5432 - PostgreSQL (TCP)
Banco de Dados PostgreSQL
Assim como o MySQL usa a 3306, o PostgreSQL (um sistema de banco de dados objeto-relacional avançado e open-source) escuta por padrão na porta 5432. É através desta porta que ferramentas de administração (como pgAdmin) e aplicações conectam-se para manipular bancos de dados. A modificação desta porta padrão é uma prática comum de segurança (“security through obscurity”) para dificultar a varredura automatizada por bots maliciosos, embora não seja uma defesa forte por si só.
6379 - Redis (TCP)
Banco de Dados em Memória (Estrutura de Chave-Valor)

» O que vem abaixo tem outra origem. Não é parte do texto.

Lemma wallet_restart_witness : exists w',
  open (lm_files (w_records first_wallet)) (close first_wallet) = (w', Ok tt)
  /\ w_keys w' = w_keys first_wallet /\ size (w_keys first_wallet) = 3%nat /\ size (w_contacts first_wallet) = 1%nat
  /\ size (w_transactions first_wallet) = 1%nat.
Proof.
  destruct (wallet_restart 9 (9, first_wallet) (close first_wallet) first_steps (or_intror eq_refl)) as (w' & E & (_ & _ & _ & H & _) & _).
  cbn [fst snd] in E, H. exists w'. split; [ exact E | ]. split; [ exact H | ]. repeat split; vm_compute; reflexivity.
Defined.

(** Another password, then a label that is in use and a restart. *)
Definition second_wallet : wallet_db := fst (change_password 9 17 first_wallet).
Lemma second_steps : rtc wallet_step (9, first_wallet) (17, second_wallet).
Proof.
  assert (H : exists u, change_password 9 17 first_wallet = (second_wallet, Ok u)).
  { unfold second_wallet. destruct (change_password 9 17 first_wallet) as [w [u|e]] eqn:E; [ by exists u | ].
    assert (Hok : is_ok (snd (change_password 9 17 first_wallet)) = true) by (vm_compute; reflexivity). by rewrite E in Hok. }
  destruct H as [u H]. apply rtc_once, (step_password 9 17 first_wallet second_wallet (Ok u) H).
Qed.

Definition alice_key : public_key := match w_accounts first_wallet !! 6 with Some r => ac_owner_key (ad_account (record_data r)) | None => 0 end.
(** The account a record of [_balance_records] counts for. *)
Definition spendable_by (account_name : string) (record : balance_record) (d : wallet_db) : result (option string) :=
  match wc_data (br_condition record) with
  | withdraw_with_signature _ _ =>
      balance <- get_spendable_balance record (now tt) ;;
      if amount balance =? 0 then Ok None
      else
        match balance_owner record with
        | None => Ok None
        | Some owner =>
            key <- lookup_key owner d ;;
            match key with
            | Some k =>
                if has_private_key (record_data k) then
                  name <- key_account_name (record_data k) d ;;
                  Ok (if negb (bool_decide (account_name = ""%string)) && negb (bool_decide (name = account_name)) then None else Some name)
                else Ok None
            | None => Ok None
            end
        end
  | _ => Ok None
  end.
Definition add_spendable (account_name : string) (d : wallet_db) (record : balance_record)
    (balances : gmap string (list balance_record)) : result (gmap string (list balance_record)) :=
  name <- spendable_by account_name record d ;;
  Ok (match name with Some name => <[name := default [] (balances !! name) ++ [record]]> balances | None => balances end).
Definition get_spendable_account_balance_records (account_name : string) (w : wallet) : result (gmap string (list balance_record)) :=
  foldM (add_spendable account_name (wl_db w)) (map snd (map_to_list (wl_balances w))) ∅.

O Redis é um armazenamento de estrutura de dados em memória, usado como banco de dados, cache e message broker. Devido à sua extrema velocidade (pois opera na RAM), é muito utilizado para acelerar aplicações web modernas (como armazenar sessões de login ou resultados de consultas frequentes). A porta 6379 é onde o servidor Redis escuta requisições. Como o Redis é extremamente rápido e muitas vezes configurado sem autenticação em ambientes de desenvolvimento, a exposição desta porta à internet pode levar a acesso não autorizado e execução de comandos remotos.